Мрачные фигуры подошли ещё ближе, и в заметавшемся свете свечи монах узнал высохшие лица мертвецов, поднявшихся из гробов монастырской усыпальницы. Движения их были механическими, словно они двигались, подчиняясь чьей-то незримой, но могущественной воле. Пустые глазницы были устремлены на Джилиоло, щербатые рты скалились в зловещих улыбках, подобных той, которая играла на не успевших ещё истлеть губах убитой Сандры. Среди мертвецов ближе всех к нему стояла Лючия. Её лицо походило на кровавую маску, голова покачивалась, каким-то чудом удерживаясь на переломанной шее, бледные дрожащие руки тянулись к монаху и царапали его ногтями, оставляя на его голом теле кровавые отметины. Мертвецы подняли кровать с Сандрой и Джилиоло и неторопливо понесли сумеречными монастырскими коридорами. Шествие сопровождал неумолкающий колокольный звон.

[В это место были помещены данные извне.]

(** ** The builder *)

(** The same RAM with other blocks. *)
Definition same_shape (r r' : Ram.t) : Prop := exists a, r' = set_allocated a r.

Lemma same_shape_trans r1 r2 r3 : same_shape r1 r2 -> same_shape r2 r3 -> same_shape r1 r3.
Proof. intros [a ->] [b ->]. by exists b. Qed.

Lemma same_shape_sizes r r' :
  same_shape r r' -> block_size r' = block_size r /\ vm_page_size r' = vm_page_size r /\ len r' = len r.
Proof. by intros [a ->]. Qed.

Lemma builder_alloc_Ok h b va n pa g b' :
  builder_ok b -> 0 < n -> RamBuilder.alloc h b va n = Ok (pa, g, b') ->
  pa = RamBuilder.next b /\ g = Guard pa (round_up n (block_size (hv_ram b)))
  /\ allocs b' = allocs b ++ [RamBuilder.Info pa (default pa va) n]
  /\ RamBuilder.next b' = pa + round_up n (block_size (hv_ram b)) /\ RamBuilder.next b' <= len (hv_ram b)
  /\ builder_ok b' /\ same_shape (hv_ram b) (hv_ram b').
Proof.
  intros (Hr & Hn & Hl) Hn0 H. unfold RamBuilder.alloc in H. cbv zeta in H.
  apply bind_Ok in H as ([] & _ & H). apply bind_Ok in H as (k & Hk & H).
  apply ok_or_Ok, checked_next_multiple_of_Some in Hk as (_ & -> & _).
  apply bind_Ok in H as ([g' r] & Ha & H). apply bind_Ok in H as (nx & Hx & H).
  apply uadd_Ok in Hx as [-> _]. injection H as <- <- <-.
  pose proof (ok_block _ Hr) as Hbs. destruct (round_up_spec n (block_size (hv_ram b))) as [? ?]; [lia..|].
  apply alloc_Ok in Ha as (-> & _ & _ & Hle & _ & [a ->] & Hr' & _); [|done|lia|lia].
  cbn [hv_ram RamBuilder.next allocs]. split; [done|]. split; [done|]. split; [done|]. split; [done|]. split; [done|].
  split; [split; [done|]; cbn; lia|by exists a].
Qed.

Lemma drop_in_ok b g :
  builder_ok b -> builder_ok (drop_in b g) /\ same_shape (hv_ram b) (hv_ram (drop_in b g)).
Proof.
  intros (Hr & Hn & Hl). unfold drop_in, drop_guard. split; [|by eexists].
  split; [|done]. apply RamProps.ram_ok_subset; [done|apply bt_fill_ok, Hr|]. intros k. rewrite bt_get_fill.
  destruct (in_range _ _ k); [|done]. destruct (bt_get k _); cbn; [eauto|by intros []].
Qed.

(** A builder that started with the RAM [r] and has allocated [infos] up to
    the address [nx]. *)
Record built (r : Ram.t) (b : RamBuilder.t) (infos : list AllocInfo) (nx : Z) : Prop := {
  bu_ok : builder_ok b;
  bu_shape : same_shape r (hv_ram b);
  bu_allocs : allocs b = infos;
  bu_next : RamBuilder.next b = nx
}.

Lemma alloc_built h r b infos nx va n pa g b' :
  built r b infos nx -> 0 < n -> RamBuilder.alloc h b va n = Ok (pa, g, b') ->
  pa = nx /\ g = Guard nx (round_up n (block_size r)) /\ nx + round_up n (block_size r) <= len r
  /\ built r b' (infos ++ [RamBuilder.Info nx (default nx va) n]) (nx + round_up n (block_size r)).
Proof.
  intros [Hb Hs <- <-] Hn H. destruct (same_shape_sizes _ _ Hs) as (E1 & _ & E3).
  apply builder_alloc_Ok in H as (-> & -> & Ha & Hx & Hle & Hb' & Hs'); [|done..]. rewrite E1, E3 in *.
  split; [done|]. split; [done|]. split; [lia|]. split; [done|by eapply same_shape_trans|done|done].
Qed.

Lemma drop_built r b g infos nx : built r b infos nx -> built r (drop_in b g) infos nx.
Proof.
  intros [Hb Hs <- <-]. destruct (drop_in_ok b g Hb) as [Hb' Hs']. split; [done|by eapply same_shape_trans|done..].
Qed.

(** ** The layout *)

(** Regions of the given sizes one after the other: in physical memory they
    are aligned to blocks, in virtual memory to pages. *)
Fixpoint chain (bs ps pa va : Z) (sizes : list Z) : list AllocInfo :=
  match sizes with
  | [] => []
  | n :: sizes => RamBuilder.Info pa va n :: chain bs ps (pa + round_up n bs) (round_up (va + n) ps) sizes
  end.
Fixpoint chain_end (bs pa : Z) (sizes : list Z) : Z :=
  match sizes with [] => pa | n :: sizes => chain_end bs (pa + round_up n bs) sizes end.

Definition boot_len (bs : Z) : Z := round_up 0xA0000 bs.

(** The kernel, its map, the boot environment, the configuration and the
    stack. *)
Definition kernel_sizes (bs kern_len : Z) : list Z :=
  [kern_len; size_KernelMap; size_BootEnv; size_Config; round_up (1024 * 1024) bs].
Definition kernel_regions (bs ps kern_len : Z) : list AllocInfo :=
  chain bs ps (boot_len bs) kern_vaddr0 (kernel_sizes bs kern_len).
Definition boot_regions (bs ps kern_len : Z) : list AllocInfo :=
  RamBuilder.Info 0 0 (boot_len bs) :: kernel_regions bs ps kern_len.
Definition reserved_end (bs kern_len : Z) : Z := chain_end bs (boot_len bs) (kernel_sizes bs kern_len).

Все пять замков были сорваны и решётчатая дверь распахнута, когда страшная процессия входила в усыпальницу. Склеп таинственно озарялся огнями множества светильников, появившихся в разных его частях. Гробы, из которых Джилиоло ещё недавно вытаскивал мертвецов, были пусты - их обитатели сопровождали монаха. Покойники, лежавшие в других гробницах, при приближении процессии шевелились и поднимались со своих смертных одров.

Джилиоло сотрясала дрожь. Кровавый пот сочился из каждой поры его жирного тела. Кровать поставили посреди склепа. Мертвецы надвинулись, и в Джилиоло впились сразу несколько десятков костлявых пальцев. Сандра, кривясь в усмешке, схватила его за горло. Лючия острыми, как бритва, ногтями принялась сдирать с него кожу. Джилиоло выл и корчился от боли. Боль была такой, что он, кажется, давно бы уже должен был потерять сознание, но рассудок непостижимым образом продолжал теплиться в нём, заставляя мучиться и терпеть пытку.

Сознание не оставило его даже тогда, когда безжалостные пальцы Сандры проткнули насквозь его горло, а ногти Лючии, вонзаясь в его плоть, добрались до сердца. Объятый болью Джилиоло уже не чувствовал, как ему выламывают суставы, выдёргивают кости, разрывают сухожилия, вытягивают из его пропоротого живота кишки, перешибают нос, выдавливают глаза и прогрызают мошонку. Последний, едва слышный вопль вырвался из его уст, когда Лючия сдавила его сердце, выжав из него кровавые брызги.

Хрип распутника затих, кровавые глазницы обратились к потолку и застыли. Душу Джилиоло, оставившую истерзанное тело, подхватил дьявол и унёс в преисподнюю.

Наутро ризничий, совершая обход, к неописуемому ужасу своему заметил, что решётка подземного хранилища вновь распахнута. Он бросился к настоятельнице. Лициния в смертельном страхе послала за Джилиоло, но того не оказалось в его келье. Тогда настоятельница, взяв икону и кропильницу со святой водой, сопровождаемая ризничим, сама отправилась в подвал. Возле решётки она остановилась и целую минуту стояла как вкопанная, озирая жуткую картину.